[[ DATASET CONTENT, beginning ]]

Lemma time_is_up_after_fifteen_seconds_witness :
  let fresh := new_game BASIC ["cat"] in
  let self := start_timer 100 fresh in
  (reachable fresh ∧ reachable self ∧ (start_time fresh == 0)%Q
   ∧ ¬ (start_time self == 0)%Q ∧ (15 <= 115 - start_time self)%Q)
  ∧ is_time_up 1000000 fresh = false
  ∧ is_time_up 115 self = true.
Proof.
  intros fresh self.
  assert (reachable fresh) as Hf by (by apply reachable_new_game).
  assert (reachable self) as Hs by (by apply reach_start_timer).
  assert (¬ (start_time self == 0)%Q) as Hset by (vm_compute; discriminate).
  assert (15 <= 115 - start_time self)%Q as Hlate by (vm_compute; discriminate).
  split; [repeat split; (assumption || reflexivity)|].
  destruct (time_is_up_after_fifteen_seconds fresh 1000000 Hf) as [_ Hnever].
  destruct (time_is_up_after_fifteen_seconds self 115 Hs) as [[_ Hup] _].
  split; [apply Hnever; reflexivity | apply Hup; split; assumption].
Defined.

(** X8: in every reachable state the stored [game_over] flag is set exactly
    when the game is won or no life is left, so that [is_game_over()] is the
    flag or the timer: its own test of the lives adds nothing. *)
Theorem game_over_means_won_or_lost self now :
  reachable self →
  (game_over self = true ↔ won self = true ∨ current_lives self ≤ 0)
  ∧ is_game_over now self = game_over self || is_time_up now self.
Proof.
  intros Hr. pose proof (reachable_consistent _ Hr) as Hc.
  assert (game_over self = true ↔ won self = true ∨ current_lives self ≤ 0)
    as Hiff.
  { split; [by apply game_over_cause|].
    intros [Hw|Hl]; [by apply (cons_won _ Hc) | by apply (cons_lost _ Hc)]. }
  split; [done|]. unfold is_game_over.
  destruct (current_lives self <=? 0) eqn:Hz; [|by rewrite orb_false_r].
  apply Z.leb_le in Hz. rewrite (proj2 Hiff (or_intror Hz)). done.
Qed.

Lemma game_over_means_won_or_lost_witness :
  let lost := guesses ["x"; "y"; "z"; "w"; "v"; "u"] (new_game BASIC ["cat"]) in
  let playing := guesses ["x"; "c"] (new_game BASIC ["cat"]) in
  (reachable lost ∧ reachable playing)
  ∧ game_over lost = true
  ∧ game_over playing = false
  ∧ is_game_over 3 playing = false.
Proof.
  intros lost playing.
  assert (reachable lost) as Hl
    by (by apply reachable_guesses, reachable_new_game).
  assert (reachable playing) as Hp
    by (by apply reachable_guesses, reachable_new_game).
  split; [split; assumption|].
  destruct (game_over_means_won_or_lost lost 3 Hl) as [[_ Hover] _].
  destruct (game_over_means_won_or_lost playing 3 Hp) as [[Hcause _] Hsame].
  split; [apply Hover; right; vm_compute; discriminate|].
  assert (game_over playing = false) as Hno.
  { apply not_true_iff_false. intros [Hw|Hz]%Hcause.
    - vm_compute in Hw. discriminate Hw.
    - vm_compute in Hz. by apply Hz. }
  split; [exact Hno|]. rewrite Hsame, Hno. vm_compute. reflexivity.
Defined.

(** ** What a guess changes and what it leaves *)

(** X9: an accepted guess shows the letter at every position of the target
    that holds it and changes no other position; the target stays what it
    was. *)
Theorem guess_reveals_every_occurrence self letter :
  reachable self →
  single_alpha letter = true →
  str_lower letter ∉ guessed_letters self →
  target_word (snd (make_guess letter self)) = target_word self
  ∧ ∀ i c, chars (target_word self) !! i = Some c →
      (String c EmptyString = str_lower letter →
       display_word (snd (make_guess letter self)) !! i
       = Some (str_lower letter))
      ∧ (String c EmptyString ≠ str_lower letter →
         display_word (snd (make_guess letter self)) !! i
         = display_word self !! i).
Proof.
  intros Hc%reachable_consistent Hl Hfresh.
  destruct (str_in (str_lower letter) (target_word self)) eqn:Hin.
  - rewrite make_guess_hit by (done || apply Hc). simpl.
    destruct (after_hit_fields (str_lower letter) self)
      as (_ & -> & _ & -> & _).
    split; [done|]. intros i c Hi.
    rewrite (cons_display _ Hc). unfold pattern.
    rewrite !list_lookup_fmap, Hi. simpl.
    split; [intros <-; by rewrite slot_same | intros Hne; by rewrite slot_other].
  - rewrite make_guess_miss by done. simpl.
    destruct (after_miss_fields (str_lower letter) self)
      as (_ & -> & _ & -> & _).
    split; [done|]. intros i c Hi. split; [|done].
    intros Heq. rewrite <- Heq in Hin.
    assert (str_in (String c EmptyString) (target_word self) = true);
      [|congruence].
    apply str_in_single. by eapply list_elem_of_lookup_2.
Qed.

[[ DATASET CONTENT, end ]]

Write each line above out exactly.

**OUTPUT OF THE TASK**
Lemma time_is_up_after_fifteen_seconds_witness :
  let fresh := new_game BASIC ["cat"] in
  let self := start_timer 100 fresh in
  (reachable fresh ∧ reachable self ∧ (start_time fresh == 0)%Q
   ∧ ¬ (start_time self == 0)%Q ∧ (15 <= 115 - start_time self)%Q)
  ∧ is_time_up 1000000 fresh = false
  ∧ is_time_up 115 self = true.
Proof.
  intros fresh self.
  assert (reachable fresh) as Hf by (by apply reachable_new_game).
  assert (reachable self) as Hs by (by apply reach_start_timer).
  assert (¬ (start_time self == 0)%Q) as Hset by (vm_compute; discriminate).
  assert (15 <= 115 - start_time self)%Q as Hlate by (vm_compute; discriminate).
  split; [repeat split; (assumption || reflexivity)|].
  destruct (time_is_up_after_fifteen_seconds fresh 1000000 Hf) as [_ Hnever].
  destruct (time_is_up_after_fifteen_seconds self 115 Hs) as [[_ Hup] _].
  split; [apply Hnever; reflexivity | apply Hup; split; assumption].
Defined.

(** X8: in every reachable state the stored [game_over] flag is set exactly
    when the game is won or no life is left, so that [is_game_over()] is the
    flag or the timer: its own test of the lives adds nothing. *)
Theorem game_over_means_won_or_lost self now :
  reachable self →
  (game_over self = true ↔ won self = true ∨ current_lives self ≤ 0)
  ∧ is_game_over now self = game_over self || is_time_up now self.
Proof.
  intros Hr. pose proof (reachable_consistent _ Hr) as Hc.
  assert (game_over self = true ↔ won self = true ∨ current_lives self ≤ 0)
    as Hiff.
  { split; [by apply game_over_cause|].
    intros [Hw|Hl]; [by apply (cons_won _ Hc) | by apply (cons_lost _ Hc)]. }
  split; [done|]. unfold is_game_over.
  destruct (current_lives self <=? 0) eqn:Hz; [|by rewrite orb_false_r].
  apply Z.leb_le in Hz. rewrite (proj2 Hiff (or_intror Hz)). done.
Qed.

Lemma game_over_means_won_or_lost_witness :
  let lost := guesses ["x"; "y"; "z"; "w"; "v"; "u"] (new_game BASIC ["cat"]) in
  let playing := guesses ["x"; "c"] (new_game BASIC ["cat"]) in
  (reachable lost ∧ reachable playing)
  ∧ game_over lost = true
  ∧ game_over playing = false
  ∧ is_game_over 3 playing = false.
Proof.
  intros lost playing.
  assert (reachable lost) as Hl
    by (by apply reachable_guesses, reachable_new_game).
  assert (reachable playing) as Hp
    by (by apply reachable_guesses, reachable_new_game).
  split; [split; assumption|].
  destruct (game_over_means_won_or_lost lost 3 Hl) as [[_ Hover] _].
  destruct (game_over_means_won_or_lost playing 3 Hp) as [[Hcause _] Hsame].
  split; [apply Hover; right; vm_compute; discriminate|].
  assert (game_over playing = false) as Hno.
  { apply not_true_iff_false. intros [Hw|Hz]%Hcause.
    - vm_compute in Hw. discriminate Hw.
    - vm_compute in Hz. by apply Hz. }
  split; [exact Hno|]. rewrite Hsame, Hno. vm_compute. reflexivity.
Defined.

(** ** What a guess changes and what it leaves *)

(** X9: an accepted guess shows the letter at every position of the target
    that holds it and changes no other position; the target stays what it
    was. *)
Theorem guess_reveals_every_occurrence self letter :
  reachable self →
  single_alpha letter = true →
  str_lower letter ∉ guessed_letters self →
  target_word (snd (make_guess letter self)) = target_word self
  ∧ ∀ i c, chars (target_word self) !! i = Some c →
      (String c EmptyString = str_lower letter →
       display_word (snd (make_guess letter self)) !! i
       = Some (str_lower letter))
      ∧ (String c EmptyString ≠ str_lower letter →
         display_word (snd (make_guess letter self)) !! i
         = display_word self !! i).
Proof.
  intros Hc%reachable_consistent Hl Hfresh.
  destruct (str_in (str_lower letter) (target_word self)) eqn:Hin.
  - rewrite make_guess_hit by (done || apply Hc). simpl.
    destruct (after_hit_fields (str_lower letter) self)
      as (_ & -> & _ & -> & _).
    split; [done|]. intros i c Hi.
    rewrite (cons_display _ Hc). unfold pattern.
    rewrite !list_lookup_fmap, Hi. simpl.
    split; [intros <-; by rewrite slot_same | intros Hne; by rewrite slot_other].
  - rewrite make_guess_miss by done. simpl.
    destruct (after_miss_fields (str_lower letter) self)
      as (_ & -> & _ & -> & _).
    split; [done|]. intros i c Hi. split; [|done].
    intros Heq. rewrite <- Heq in Hin.
    assert (str_in (String c EmptyString) (target_word self) = true);
      [|congruence].
    apply str_in_single. by eapply list_elem_of_lookup_2.
Qed.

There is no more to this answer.